愛大オケの話ばかりですいません。大学生だったぼく自体は、あちこちサークルを掛け持ちしていて、オケに腰を落ち着けることもできずに、わけあって途中で退団した。そのころのいろんな苦い経験が、いま、ぼくをひとつの団に一生懸命うちこんで、死ぬ気でやらんと意味なし、という生き方にさせている。ほんとはオケでも吹奏楽でもアンサンブルでもいいから、「あのときはほんとに死にものぐるいでやったなあ、いい時代やったなあ」と言える大学時代にしたかった。ぼくは友達づきあいの下手な方だが、本当にむかしからの友達がいない。OB会とかつくって今でも仲良くしている人を見ると、うらやましい限りだ。松山ウィンドはそういう団になれるのかな。

いったい、変な解釈ってなんだろう。
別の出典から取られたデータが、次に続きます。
(* ===== verification/Device.v ===== *)
(** * Governed devices (crates/hardware)

    The device side of the authority chain: the types of device.rs, lease.rs,
    command.rs and safety.rs, the safety boundary [SimulatedDevice] of
    simulator.rs with its provider facade.  The registry and the broker in
    front of it are in [Broker].  JSON values and floating-point numbers are
    parameters. *)
From S2P Require Import Prelude FabricTypes.

(** What the code uses of [serde_json] and of [f64]: the two constants, reading
    a numeric field, and the objects built with [json!]. *)
Class DeviceJson (Json F64 : Type) := {
  f64_zero : F64;
  f64_one : F64;
  num_field : Json → string → option F64;
  json_xy : F64 → F64 → Json;
  json_pose : F64 → F64 → F64 → Json;
}.

(** A number that was read from a JSON value is read back from a new one. *)
Class DeviceJsonOk (Json F64 : Type) `{DeviceJson Json F64} : Prop := {
  json_xy_fields : ∀ j j' k k' x y, num_field j k = Some x → num_field j' k' = Some y →
    num_field (json_xy x y) "x" = Some x ∧ num_field (json_xy x y) "y" = Some y;
}.

Module Device.

Abbreviation DeviceId := string (only parsing).
Abbreviation PrincipalId := string (only parsing).
Abbreviation DeviceOperationId := string (only parsing).
Abbreviation SkillId := string (only parsing).

Inductive DeviceClass := Robot | Actuator | Sensor | Camera | Bus | Composite.

Inductive DeviceNamespace := Simulation | Lab | Hil | Production.

#[global] Instance DeviceNamespace_eq_dec : EqDecision DeviceNamespace.
Proof. solve_decision. Defined.

Record DeviceManifest := {
  dm_id : DeviceId;
  dm_class : DeviceClass;
  dm_namespace : DeviceNamespace;
  dm_model : string;
  dm_capabilities : gset string;
  dm_firmware : option string;
}.

Record ControlPermit := {
  cp_permit_id : string;
  cp_operation : DeviceOperationId;
  cp_principal : PrincipalId;
  cp_device : DeviceId;
  cp_scope : gset string;
  cp_expires_at : N;
  cp_revoked : bool;
}.

Record ControlLease := {
  cl_lease_id : string;
  cl_operation : DeviceOperationId;
  cl_device : DeviceId;
  cl_holder : PrincipalId;
  cl_scope : gset string;
  cl_expires_at : N;
  cl_exclusive : bool;
}.

Inductive SafetyState := Ready | Active | Stopping | SafeStopped | Faulted.

#[global] Instance SafetyState_eq_dec : EqDecision SafetyState.
Proof. solve_decision. Defined.

Inductive RejectionReason :=
| MissingPermit | ExpiredPermit | RevokedPermit | PermitOperationMismatch | PermitPrincipalMismatch
| PermitDeviceMismatch | PermitOutOfScope | MissingLease | ExpiredLease | WrongHolder | WrongDevice
| LeaseOperationMismatch | LeaseOutOfScope | ExpiredDeadline | ReplayOrOutOfOrder | SchemaMismatch
| UnsafeState | InvalidPayload.

Inductive CommandDecision :=
| Accepted
| FailSafeApplied
| Rejected (reason : RejectionReason).

Section Model.
Context `{HEnv : Env} {Json F64 : Type} `{HJson : DeviceJson Json F64}.

Record TypedCommand := {
  tc_command_id : string;
  tc_operation : DeviceOperationId;
  tc_principal : PrincipalId;
  tc_sequence : N;
  tc_device : DeviceId;
  tc_schema : string;
  tc_payload : Json;
  tc_deadline : N;
}.

Definition is_stop (c : TypedCommand) : bool := bool_decide (tc_schema c = "stop").

Record CommandReceipt := {
  cr_operation : DeviceOperationId;
  cr_principal : PrincipalId;
  cr_device : DeviceId;
  cr_command_id : string;
  cr_sequence : N;
  cr_decision : CommandDecision;
  cr_safety_before : SafetyState;
  cr_safety_after : SafetyState;
  cr_observed_at : N;
}.

Definition accepted (r : CommandReceipt) : bool :=
  match cr_decision r with Accepted | FailSafeApplied => true | Rejected _ => false end.

Record TelemetryEnvelope := {
  te_device : DeviceId;
  te_operation : option DeviceOperationId;
  te_stream : string;
  te_sequence : N;
  te_source_time : N;
  te_safety : SafetyState;
  te_payload : Json;
}.

(** ** The simulated device *)

Record SimulatedDevice := {
  sd_manifest : DeviceManifest;
  sd_position : F64 * F64;
  sd_battery : F64;
  sd_lease : option ControlLease;
  sd_safety : SafetyState;
  sd_last_sequence : option N;
  sd_telemetry_sequence : N;
  sd_connected : bool;
}.

Definition origin : F64 * F64 := (f64_zero, f64_zero).

Definition mobile_robot (id : DeviceId) : SimulatedDevice :=
  {| sd_manifest := {| dm_id := id; dm_class := Robot; dm_namespace := Simulation;
                       dm_model := "sim-mobile-v1"; dm_capabilities := {["navigate"; "stop"]};
                       dm_firmware := Some "sim-0.1.0" |};
     sd_position := origin; sd_battery := f64_one; sd_lease := None; sd_safety := Ready;
     sd_last_sequence := None; sd_telemetry_sequence := 0; sd_connected := true |}.

Definition with_motion (position : F64 * F64) (safety : SafetyState) (d : SimulatedDevice)
    : SimulatedDevice :=
  {| sd_manifest := sd_manifest d; sd_position := position; sd_battery := sd_battery d;
     sd_lease := sd_lease d; sd_safety := safety; sd_last_sequence := sd_last_sequence d;
     sd_telemetry_sequence := sd_telemetry_sequence d; sd_connected := sd_connected d |}.

Definition with_lease (lease : option ControlLease) (d : SimulatedDevice) : SimulatedDevice :=
  {| sd_manifest := sd_manifest d; sd_position := sd_position d; sd_battery := sd_battery d;
     sd_lease := lease; sd_safety := sd_safety d; sd_last_sequence := sd_last_sequence d;
     sd_telemetry_sequence := sd_telemetry_sequence d; sd_connected := sd_connected d |}.

Definition with_sequences (last : option N) (telemetry : N) (d : SimulatedDevice) : SimulatedDevice :=
  {| sd_manifest := sd_manifest d; sd_position := sd_position d; sd_battery := sd_battery d;
     sd_lease := sd_lease d; sd_safety := sd_safety d; sd_last_sequence := last;
     sd_telemetry_sequence := telemetry; sd_connected := sd_connected d |}.

Definition with_connected (connected : bool) (d : SimulatedDevice) : SimulatedDevice :=
  {| sd_manifest := sd_manifest d; sd_position := sd_position d; sd_battery := sd_battery d;
     sd_lease := sd_lease d; sd_safety := sd_safety d; sd_last_sequence := sd_last_sequence d;
     sd_telemetry_sequence := sd_telemetry_sequence d; sd_connected := connected |}.

Abbreviation D := (M SimulatedDevice string).

Definition grant_lease (lease : ControlLease) : D unit :=
  d ← get_state;
  ensure (bool_decide (cl_device lease = dm_id (sd_manifest d))) "lease device mismatch" ;;
  modify (with_lease (Some lease)).

(** [DeviceProvider::safe_stop] *)
Definition safe_stop : D unit :=
  d ← get_state;
  if decide (sd_safety d = Faulted) then mret tt
  else modify (with_motion origin SafeStopped).

Definition disconnect : D unit := modify (with_connected false) ;; ignore safe_stop.

Definition fault : D unit := modify (with_motion origin Faulted).

Definition enforce_expiry : D unit :=
  d ← get_state;
  match sd_lease d with
  | Some lease =>
      now ← read_mono;
      if cl_expires_at lease <=? now then ignore safe_stop else mret tt
  | None => mret tt
  end.

Definition telemetry (operation : option DeviceOperationId) : D TelemetryEnvelope :=
  modify (λ d, with_sequences (sd_last_sequence d) (saturating_add (sd_telemetry_sequence d) 1) d) ;;
  d ← get_state;
  now ← read_mono;
  mret {| te_device := dm_id (sd_manifest d); te_operation := operation; te_stream := "pose";
          te_sequence := sd_telemetry_sequence d; te_source_time := now; te_safety := sd_safety d;
          te_payload := json_pose (sd_position d).1 (sd_position d).2 (sd_battery d) |}.

(** [DeviceProvider::apply] *)
Definition apply (command : TypedCommand) : D unit :=
  d ← get_state;
  if sd_connected d then
    x ← ok_or (num_field (tc_payload command) "x") "navigate x missing";
    y ← ok_or (num_field (tc_payload command) "y") "navigate y missing";
    modify (with_motion (x, y) Active)
  else safe_stop ;; throw "device disconnected".

(** The checks of [execute]: the reason of the first one that fails, and whether
    the device is stopped. *)
Definition screen (now : N) (d : SimulatedDevice) (command : TypedCommand)
    (permit : option ControlPermit) : option (RejectionReason * bool) :=
  match permit with
  | None => Some (MissingPermit, false)
  | Some permit =>
      if cp_revoked permit then Some (RevokedPermit, false)
      else if cp_expires_at permit <=? now then Some (ExpiredPermit, false)
      else if negb (bool_decide (cp_operation permit = tc_operation command))
      then Some (PermitOperationMismatch, false)
      else if negb (bool_decide (cp_principal permit = tc_principal command))
      then Some (PermitPrincipalMismatch, false)
      else if negb (bool_decide (cp_device permit = tc_device command))
      then Some (PermitDeviceMismatch, false)
      else if negb (bool_decide (tc_schema command ∈ cp_scope permit)) then Some (PermitOutOfScope, false)
      else if negb (bool_decide (tc_device command = dm_id (sd_manifest d))) then Some (WrongDevice, false)
      else if negb (bool_decide (tc_schema command ∈ dm_capabilities (sd_manifest d)))
      then Some (SchemaMismatch, false)
      else if tc_deadline command <=? now then Some (ExpiredDeadline, true)
      else if match sd_last_sequence d with
              | Some sequence => tc_sequence command <=? sequence
              | None => false
              end then Some (ReplayOrOutOfOrder, false)
      else if bool_decide (sd_safety d = Faulted) && negb (is_stop command) then Some (UnsafeState, false)
      else if is_stop command then None
      else
        match sd_lease d with
        | None => Some (MissingLease, false)
        | Some lease =>
            if cl_expires_at lease <=? now then Some (ExpiredLease, true)
            else if negb (bool_decide (cl_holder lease = tc_principal command)) then Some (WrongHolder, false)
            else if negb (bool_decide (cl_device lease = tc_device command)) then Some (WrongDevice, false)
            else if negb (bool_decide (cl_operation lease = tc_operation command))
            then Some (LeaseOperationMismatch, false)
            else if negb (bool_decide (tc_schema command ∈ cl_scope lease)) then Some (LeaseOutOfScope, false)
            else None
        end
  end.

Definition receipt (command : TypedCommand) (decision : CommandDecision) (before after : SafetyState)
    (now : N) : CommandReceipt :=
  {| cr_operation := tc_operation command; cr_principal := tc_principal command;
     cr_device := tc_device command; cr_command_id := tc_command_id command;
     cr_sequence := tc_sequence command; cr_decision := decision; cr_safety_before := before;
     cr_safety_after := after; cr_observed_at := now |}.

(** The closure [reject] of [execute]. *)
Definition reject (command : TypedCommand) (before : SafetyState) (now : N) (reason : RejectionReason)
    (fail_safe : bool) : D CommandReceipt :=
  (if fail_safe then ignore safe_stop else mret tt) ;;
  d ← get_state;
  mret (receipt command (Rejected reason) before (sd_safety d) now).

Definition execute (command : TypedCommand) (permit : option ControlPermit) : D CommandReceipt :=
  now ← read_mono;
  d ← get_state;
  let before := sd_safety d in
  match screen now d command permit with
  | Some (reason, fail_safe) => reject command before now reason fail_safe
  | None =>
      applied ← (if is_stop command then ignore safe_stop ;; mret (inr FailSafeApplied)
                 else r ← try_ (apply command);
                      mret (match r with inl _ => inl InvalidPayload | inr _ => inr Accepted end));
      match applied with
      | inl reason => reject command before now reason true
      | inr decision =>
          modify (λ d, with_sequences (Some (tc_sequence command)) (sd_telemetry_sequence d) d) ;;
          d ← get_state;
          mret (receipt command decision before (sd_safety d) now)
      end
  end.

(** ** Runs *)

Inductive DeviceCall :=
| Grant (lease : ControlLease)
| Disconnect
| Fault
| EnforceExpiry
| Telemetry (operation : option DeviceOperationId)
| SafeStop
| Execute (command : TypedCommand) (permit : option ControlPermit).

(** An executed command with the permit it came with, the lease the device held
    and the receipt. *)
Record Executed := {
  ex_command : TypedCommand;
  ex_permit : option ControlPermit;
  ex_lease : option ControlLease;
  ex_receipt : CommandReceipt;
}.

Definition after {A} (o : Result string A * SimulatedDevice * N) : SimulatedDevice * N :=
  match o with (_, d, n) => (d, n) end.

Definition device_call (call : DeviceCall) (d : SimulatedDevice) (n : N)
    : list Executed * SimulatedDevice * N :=
  match call with
  | Grant lease => ([], (after (grant_lease lease d n)).1, (after (grant_lease lease d n)).2)
  | Disconnect => ([], (after (disconnect d n)).1, (after (disconnect d n)).2)
  | Fault => ([], (after (fault d n)).1, (after (fault d n)).2)
  | EnforceExpiry => ([], (after (enforce_expiry d n)).1, (after (enforce_expiry d n)).2)
  | Telemetry op => ([], (after (telemetry op d n)).1, (after (telemetry op d n)).2)
  | SafeStop => ([], (after (safe_stop d n)).1, (after (safe_stop d n)).2)
  | Execute command permit =>
      match execute command permit d n with
      | (Ok r, d', n') => ([{| ex_command := command; ex_permit := permit; ex_lease := sd_lease d;
                               ex_receipt := r |}], d', n')
      | (_, d', n') => ([], d', n')
      end
  end.

Fixpoint device_run (calls : list DeviceCall) (d : SimulatedDevice) (n : N)
    : list Executed * SimulatedDevice * N :=
  match calls with
  | [] => ([], d, n)
  | call :: rest =>
      match device_call call d n with
      | (l1, d1, n1) => match device_run rest d1 n1 with (l2, d2, n2) => (l1 ++ l2, d2, n2) end
      end
  end.

(** ** What a command needs *)

(** The permit covers the command at the time [now]. *)
Record permitted (now : N) (c : TypedCommand) (p : ControlPermit) : Prop := {
  pm_live : cp_revoked p = false ∧ now < cp_expires_at p;
  pm_for : cp_operation p = tc_operation c ∧ cp_principal p = tc_principal c ∧ cp_device p = tc_device c;
  pm_scope : tc_schema c ∈ cp_scope p;
}.

(** The lease covers the command at the time [now]. *)
Record leased (now : N) (c : TypedCommand) (l : ControlLease) : Prop := {
  ls_live : now < cl_expires_at l;
  ls_for : cl_operation l = tc_operation c ∧ cl_holder l = tc_principal c ∧ cl_device l = tc_device c;
  ls_scope : tc_schema c ∈ cl_scope l;
}.

(** An executed command had the authority its decision needs. *)
Definition authorized (e : Executed) : Prop :=
  let now := cr_observed_at (ex_receipt e) in
  match cr_decision (ex_receipt e) with
  | Rejected _ => True
  | FailSafeApplied => is_stop (ex_command e) = true ∧ now < tc_deadline (ex_command e)
      ∧ ∃ p, ex_permit e = Some p ∧ permitted now (ex_command e) p
  | Accepted => is_stop (ex_command e) = false ∧ now < tc_deadline (ex_command e)
      ∧ (∃ p, ex_permit e = Some p ∧ permitted now (ex_command e) p)
      ∧ ∃ l, ex_lease e = Some l ∧ leased now (ex_command e) l
  end.

(** The sequence numbers of the commands that took effect. *)
Definition effects (l : list Executed) : list N :=
  omap (λ e, if accepted (ex_receipt e) then Some (cr_sequence (ex_receipt e)) else None) l.

Fixpoint increasing_above (last : option N) (l : list N) : Prop :=
  match l with
  | [] => True
  | x :: rest => (∀ y, last = Some y → y < x) ∧ increasing_above (Some x) rest
  end.

(** A device that is not moving stands at the origin, and a disconnected one does
    not move. *)
Record device_ok (d : SimulatedDevice) : Prop := {
  dv_still : sd_safety d ≠ Active → sd_position d = origin;
  dv_offline : sd_connected d = false → sd_safety d ≠ Active;
}.

(** The device can never move again. *)
Definition grounded (d : SimulatedDevice) : Prop := sd_safety d = Faulted ∨ sd_connected d = false.

End Model.
End Device.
客席でスコア広げて、楽譜とちがうと言っては指摘するようなお客さんがいるのか?カラヤン+ベルリンフィルの参考演奏(?)以外は解釈がどこかおかしい、本物ではない、と決して本物ではないCDをよくききこんだ人が指摘するのだろうか?今日の松山ウィンドの演奏は確かにうまかったが、われわれになんの感動も刺激ももたらさなかった、よって技術100点、表現0点、アホな指揮者のせいで全てだいなしである、演奏会に来たのは時間のむだであった、といってくれたほうがまだましである。

たとえは大げさかも知れないが、じゃあ。その団になんの愛情もない、評論家気取りで冷たい団員が、とりあえずまちがえないようには吹いて、早く帰ってバレンタインデーの約束をした彼女のご機嫌をとらなくちゃあ、と考えてステージにのる。解釈はすごく普通だ。映画なら「普通の人の普通な一日、気の乗らない仕事編」を2時間見せられて、お客さんが満足するか?団員がその団に惚れ込んで、一生ホネをうずめる覚悟で演奏する音楽、明日事故で死んでもいいから、今日のこの演奏だけはちゃんとやってからにしたい、その異常な思いで作った映画「明日死ぬ人の最期の一日、異常な仕事編」ぼくならお金出して見に行くけどね。